§ Aim of the task: From the entries that follow, reproduce exactly and only the lines from the line with "exists md' txq start', txlist_replay_loop" to the line with "simpl in Hpl.", endpoints included.

§ The data:
━━━━━━━━━━
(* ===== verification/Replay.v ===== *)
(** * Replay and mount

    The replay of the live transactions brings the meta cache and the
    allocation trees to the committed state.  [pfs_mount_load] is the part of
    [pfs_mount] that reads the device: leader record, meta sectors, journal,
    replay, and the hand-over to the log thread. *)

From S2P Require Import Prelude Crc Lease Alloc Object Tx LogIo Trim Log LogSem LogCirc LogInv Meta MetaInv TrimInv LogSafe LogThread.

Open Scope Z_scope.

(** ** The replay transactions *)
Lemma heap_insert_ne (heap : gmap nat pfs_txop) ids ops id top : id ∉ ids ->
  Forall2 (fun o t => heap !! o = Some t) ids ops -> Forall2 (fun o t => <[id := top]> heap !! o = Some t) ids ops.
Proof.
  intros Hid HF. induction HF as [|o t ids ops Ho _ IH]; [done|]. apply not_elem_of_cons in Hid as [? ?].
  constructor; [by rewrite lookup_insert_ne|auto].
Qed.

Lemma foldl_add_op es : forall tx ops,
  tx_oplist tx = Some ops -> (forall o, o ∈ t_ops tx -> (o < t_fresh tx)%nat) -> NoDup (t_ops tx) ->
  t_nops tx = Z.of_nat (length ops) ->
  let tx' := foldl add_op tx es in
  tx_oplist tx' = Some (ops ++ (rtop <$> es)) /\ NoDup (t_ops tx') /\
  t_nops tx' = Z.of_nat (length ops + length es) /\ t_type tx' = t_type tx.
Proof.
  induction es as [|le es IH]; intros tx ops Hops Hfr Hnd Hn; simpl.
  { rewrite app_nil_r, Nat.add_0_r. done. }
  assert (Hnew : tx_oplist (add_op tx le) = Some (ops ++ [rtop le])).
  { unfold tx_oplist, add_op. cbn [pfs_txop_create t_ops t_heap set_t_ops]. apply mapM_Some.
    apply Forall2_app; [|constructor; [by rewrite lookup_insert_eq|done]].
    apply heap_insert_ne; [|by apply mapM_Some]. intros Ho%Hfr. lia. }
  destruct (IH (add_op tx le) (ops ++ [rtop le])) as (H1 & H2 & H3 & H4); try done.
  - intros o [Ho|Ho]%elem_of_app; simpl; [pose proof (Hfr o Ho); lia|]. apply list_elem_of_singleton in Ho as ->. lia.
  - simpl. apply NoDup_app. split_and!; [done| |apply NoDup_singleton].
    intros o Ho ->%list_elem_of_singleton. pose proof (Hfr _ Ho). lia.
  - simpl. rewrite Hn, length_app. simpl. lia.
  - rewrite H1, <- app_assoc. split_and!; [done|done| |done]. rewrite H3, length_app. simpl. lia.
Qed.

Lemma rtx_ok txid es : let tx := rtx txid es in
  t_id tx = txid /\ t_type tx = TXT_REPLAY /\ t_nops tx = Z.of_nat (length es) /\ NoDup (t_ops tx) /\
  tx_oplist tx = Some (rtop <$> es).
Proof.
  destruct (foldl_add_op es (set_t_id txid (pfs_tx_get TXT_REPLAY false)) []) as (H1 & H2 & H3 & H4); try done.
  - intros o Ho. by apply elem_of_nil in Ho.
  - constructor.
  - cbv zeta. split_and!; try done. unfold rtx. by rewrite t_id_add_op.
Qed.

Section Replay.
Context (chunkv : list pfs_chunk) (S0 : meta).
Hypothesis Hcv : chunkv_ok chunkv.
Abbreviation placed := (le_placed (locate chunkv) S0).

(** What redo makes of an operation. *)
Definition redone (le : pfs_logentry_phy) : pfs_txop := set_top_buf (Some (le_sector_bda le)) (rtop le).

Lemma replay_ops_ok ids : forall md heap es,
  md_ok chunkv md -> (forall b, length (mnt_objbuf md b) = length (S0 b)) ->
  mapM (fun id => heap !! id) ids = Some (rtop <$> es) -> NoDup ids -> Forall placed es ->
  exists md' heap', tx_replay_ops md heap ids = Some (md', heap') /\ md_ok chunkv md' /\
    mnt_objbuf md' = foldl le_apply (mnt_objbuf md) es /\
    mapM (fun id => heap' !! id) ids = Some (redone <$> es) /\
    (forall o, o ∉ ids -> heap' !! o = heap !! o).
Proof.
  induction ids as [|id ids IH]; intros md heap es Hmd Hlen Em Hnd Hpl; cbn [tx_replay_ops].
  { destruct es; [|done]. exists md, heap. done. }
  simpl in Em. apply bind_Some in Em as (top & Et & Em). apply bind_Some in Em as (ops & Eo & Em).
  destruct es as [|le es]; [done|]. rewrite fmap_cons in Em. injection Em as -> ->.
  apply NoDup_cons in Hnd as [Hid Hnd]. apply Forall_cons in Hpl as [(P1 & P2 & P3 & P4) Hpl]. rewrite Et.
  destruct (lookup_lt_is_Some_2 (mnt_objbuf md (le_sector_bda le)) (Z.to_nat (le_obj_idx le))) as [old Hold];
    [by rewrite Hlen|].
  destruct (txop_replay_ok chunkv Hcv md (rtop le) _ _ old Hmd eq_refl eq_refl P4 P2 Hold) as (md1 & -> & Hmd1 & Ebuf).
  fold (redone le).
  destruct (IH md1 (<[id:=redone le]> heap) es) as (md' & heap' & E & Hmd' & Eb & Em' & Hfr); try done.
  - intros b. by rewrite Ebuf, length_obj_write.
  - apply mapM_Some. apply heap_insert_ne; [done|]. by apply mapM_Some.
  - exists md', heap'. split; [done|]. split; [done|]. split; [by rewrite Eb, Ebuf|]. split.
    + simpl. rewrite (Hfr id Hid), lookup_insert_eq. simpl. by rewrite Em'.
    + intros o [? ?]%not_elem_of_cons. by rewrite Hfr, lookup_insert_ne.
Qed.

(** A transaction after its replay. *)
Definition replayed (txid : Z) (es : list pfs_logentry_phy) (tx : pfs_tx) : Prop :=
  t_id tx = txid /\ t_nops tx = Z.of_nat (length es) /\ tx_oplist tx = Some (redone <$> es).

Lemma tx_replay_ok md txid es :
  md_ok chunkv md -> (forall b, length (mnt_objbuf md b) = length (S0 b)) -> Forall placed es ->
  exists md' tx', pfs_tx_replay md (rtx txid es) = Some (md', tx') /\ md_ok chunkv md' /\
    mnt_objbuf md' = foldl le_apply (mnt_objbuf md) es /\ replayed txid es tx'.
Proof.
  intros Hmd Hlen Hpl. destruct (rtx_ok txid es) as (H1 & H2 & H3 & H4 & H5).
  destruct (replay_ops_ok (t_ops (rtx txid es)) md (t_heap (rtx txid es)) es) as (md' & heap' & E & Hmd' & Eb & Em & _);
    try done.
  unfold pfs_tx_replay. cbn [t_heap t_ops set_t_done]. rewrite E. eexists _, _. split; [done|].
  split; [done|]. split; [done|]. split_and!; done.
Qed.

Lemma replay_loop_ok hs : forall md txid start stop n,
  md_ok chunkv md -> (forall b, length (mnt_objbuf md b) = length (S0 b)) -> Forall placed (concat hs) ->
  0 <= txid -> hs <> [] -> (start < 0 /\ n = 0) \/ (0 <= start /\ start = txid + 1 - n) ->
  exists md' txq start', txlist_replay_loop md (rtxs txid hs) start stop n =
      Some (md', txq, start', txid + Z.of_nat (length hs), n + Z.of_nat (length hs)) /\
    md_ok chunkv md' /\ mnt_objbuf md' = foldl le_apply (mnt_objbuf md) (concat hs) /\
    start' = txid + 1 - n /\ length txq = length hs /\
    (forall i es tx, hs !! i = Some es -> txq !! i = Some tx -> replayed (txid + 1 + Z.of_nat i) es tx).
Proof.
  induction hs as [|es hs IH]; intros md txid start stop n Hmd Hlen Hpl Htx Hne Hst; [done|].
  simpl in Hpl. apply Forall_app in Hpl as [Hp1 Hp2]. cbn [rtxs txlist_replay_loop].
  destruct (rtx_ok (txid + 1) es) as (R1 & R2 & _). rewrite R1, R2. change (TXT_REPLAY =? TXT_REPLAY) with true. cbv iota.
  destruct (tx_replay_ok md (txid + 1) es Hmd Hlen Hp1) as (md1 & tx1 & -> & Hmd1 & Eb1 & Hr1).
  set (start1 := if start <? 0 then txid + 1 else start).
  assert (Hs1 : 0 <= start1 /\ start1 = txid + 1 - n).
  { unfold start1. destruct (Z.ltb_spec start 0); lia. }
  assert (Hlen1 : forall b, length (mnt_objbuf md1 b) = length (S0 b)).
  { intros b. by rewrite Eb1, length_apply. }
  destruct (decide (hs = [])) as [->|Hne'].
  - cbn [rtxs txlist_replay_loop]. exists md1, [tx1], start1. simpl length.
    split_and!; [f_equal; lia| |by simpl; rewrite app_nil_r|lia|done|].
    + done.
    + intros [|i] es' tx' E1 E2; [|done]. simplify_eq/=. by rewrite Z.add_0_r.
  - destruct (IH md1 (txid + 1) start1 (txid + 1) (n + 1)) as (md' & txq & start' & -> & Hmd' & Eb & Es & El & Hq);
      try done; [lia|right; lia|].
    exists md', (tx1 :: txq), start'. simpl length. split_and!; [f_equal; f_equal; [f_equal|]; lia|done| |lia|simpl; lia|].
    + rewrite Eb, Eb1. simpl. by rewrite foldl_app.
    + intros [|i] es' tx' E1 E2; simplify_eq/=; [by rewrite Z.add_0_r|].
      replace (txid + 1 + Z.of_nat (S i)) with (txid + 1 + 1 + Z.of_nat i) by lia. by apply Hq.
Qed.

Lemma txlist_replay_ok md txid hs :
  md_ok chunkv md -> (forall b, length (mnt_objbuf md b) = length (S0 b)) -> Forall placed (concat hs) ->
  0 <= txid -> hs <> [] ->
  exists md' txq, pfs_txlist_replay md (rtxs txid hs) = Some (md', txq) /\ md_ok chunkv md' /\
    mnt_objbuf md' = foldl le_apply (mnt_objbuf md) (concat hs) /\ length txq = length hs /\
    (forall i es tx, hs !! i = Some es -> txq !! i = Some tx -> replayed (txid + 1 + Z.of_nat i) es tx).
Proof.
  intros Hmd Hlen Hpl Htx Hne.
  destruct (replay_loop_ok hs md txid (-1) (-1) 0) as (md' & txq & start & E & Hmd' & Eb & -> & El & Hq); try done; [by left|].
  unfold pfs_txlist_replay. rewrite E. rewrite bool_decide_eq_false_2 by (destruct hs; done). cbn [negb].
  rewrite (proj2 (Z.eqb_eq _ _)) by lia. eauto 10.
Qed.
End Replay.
━━━━━━━━━━
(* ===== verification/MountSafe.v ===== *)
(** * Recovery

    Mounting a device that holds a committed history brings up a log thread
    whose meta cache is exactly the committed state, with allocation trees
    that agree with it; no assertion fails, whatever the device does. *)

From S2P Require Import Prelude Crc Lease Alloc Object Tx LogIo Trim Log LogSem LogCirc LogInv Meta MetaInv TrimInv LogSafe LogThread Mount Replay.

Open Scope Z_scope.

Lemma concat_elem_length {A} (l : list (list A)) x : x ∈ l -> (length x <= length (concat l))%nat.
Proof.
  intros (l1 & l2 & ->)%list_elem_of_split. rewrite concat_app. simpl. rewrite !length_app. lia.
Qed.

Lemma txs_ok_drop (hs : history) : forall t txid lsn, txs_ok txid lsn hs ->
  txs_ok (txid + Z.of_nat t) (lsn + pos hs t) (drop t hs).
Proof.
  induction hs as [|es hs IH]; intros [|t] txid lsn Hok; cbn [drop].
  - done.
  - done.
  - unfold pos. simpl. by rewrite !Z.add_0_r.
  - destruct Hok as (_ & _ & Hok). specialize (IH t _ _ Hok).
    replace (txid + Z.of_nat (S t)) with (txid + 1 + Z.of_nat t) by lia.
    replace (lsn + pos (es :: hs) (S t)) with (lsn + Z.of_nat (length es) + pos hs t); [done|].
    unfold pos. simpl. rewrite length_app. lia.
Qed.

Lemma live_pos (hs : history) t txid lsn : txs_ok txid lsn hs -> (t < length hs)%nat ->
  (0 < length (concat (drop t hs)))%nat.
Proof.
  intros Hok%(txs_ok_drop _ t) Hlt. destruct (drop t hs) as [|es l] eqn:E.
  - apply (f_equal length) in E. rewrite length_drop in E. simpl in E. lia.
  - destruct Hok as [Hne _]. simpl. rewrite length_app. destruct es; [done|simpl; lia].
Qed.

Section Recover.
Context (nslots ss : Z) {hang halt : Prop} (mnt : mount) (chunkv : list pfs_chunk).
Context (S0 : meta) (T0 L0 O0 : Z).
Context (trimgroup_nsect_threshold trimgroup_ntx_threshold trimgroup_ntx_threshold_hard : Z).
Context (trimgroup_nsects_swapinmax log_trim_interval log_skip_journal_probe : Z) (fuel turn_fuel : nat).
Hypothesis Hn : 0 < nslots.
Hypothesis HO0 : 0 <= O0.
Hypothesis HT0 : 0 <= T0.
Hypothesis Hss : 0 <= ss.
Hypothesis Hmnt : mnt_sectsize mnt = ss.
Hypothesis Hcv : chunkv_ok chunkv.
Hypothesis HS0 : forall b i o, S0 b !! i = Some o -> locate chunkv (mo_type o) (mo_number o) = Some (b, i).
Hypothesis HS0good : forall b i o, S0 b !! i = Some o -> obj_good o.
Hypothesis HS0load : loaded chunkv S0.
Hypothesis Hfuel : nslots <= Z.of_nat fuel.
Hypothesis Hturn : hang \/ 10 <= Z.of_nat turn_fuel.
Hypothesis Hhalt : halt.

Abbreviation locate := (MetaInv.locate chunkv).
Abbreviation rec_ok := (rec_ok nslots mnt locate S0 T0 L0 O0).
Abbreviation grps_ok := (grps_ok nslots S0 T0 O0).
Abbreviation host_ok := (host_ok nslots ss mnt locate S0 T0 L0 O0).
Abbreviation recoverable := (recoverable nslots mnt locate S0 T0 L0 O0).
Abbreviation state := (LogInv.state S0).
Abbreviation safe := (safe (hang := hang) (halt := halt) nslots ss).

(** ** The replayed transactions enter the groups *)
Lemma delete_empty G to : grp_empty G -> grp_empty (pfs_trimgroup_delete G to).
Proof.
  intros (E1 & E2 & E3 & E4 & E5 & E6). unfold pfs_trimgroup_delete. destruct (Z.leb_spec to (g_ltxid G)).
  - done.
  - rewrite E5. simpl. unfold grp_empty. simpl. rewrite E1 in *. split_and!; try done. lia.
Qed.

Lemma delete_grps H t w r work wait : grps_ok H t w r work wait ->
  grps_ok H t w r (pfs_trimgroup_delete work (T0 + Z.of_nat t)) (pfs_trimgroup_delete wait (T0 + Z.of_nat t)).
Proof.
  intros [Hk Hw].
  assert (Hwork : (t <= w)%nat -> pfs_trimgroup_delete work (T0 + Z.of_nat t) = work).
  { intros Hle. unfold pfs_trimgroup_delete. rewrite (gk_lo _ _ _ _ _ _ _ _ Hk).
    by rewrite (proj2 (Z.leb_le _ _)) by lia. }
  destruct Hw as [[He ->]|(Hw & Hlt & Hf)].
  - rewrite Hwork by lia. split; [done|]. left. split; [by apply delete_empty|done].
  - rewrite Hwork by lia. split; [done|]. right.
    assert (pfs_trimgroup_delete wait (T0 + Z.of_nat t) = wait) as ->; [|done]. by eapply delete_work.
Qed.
━━━━━━━━━━
§ Answer section:
  exists md' txq start', txlist_replay_loop md (rtxs txid hs) start stop n =
      Some (md', txq, start', txid + Z.of_nat (length hs), n + Z.of_nat (length hs)) /\
    md_ok chunkv md' /\ mnt_objbuf md' = foldl le_apply (mnt_objbuf md) (concat hs) /\
    start' = txid + 1 - n /\ length txq = length hs /\
    (forall i es tx, hs !! i = Some es -> txq !! i = Some tx -> replayed (txid + 1 + Z.of_nat i) es tx).
Proof.
  induction hs as [|es hs IH]; intros md txid start stop n Hmd Hlen Hpl Htx Hne Hst; [done|].
  simpl in Hpl. apply Forall_app in Hpl as [Hp1 Hp2]. cbn [rtxs txlist_replay_loop].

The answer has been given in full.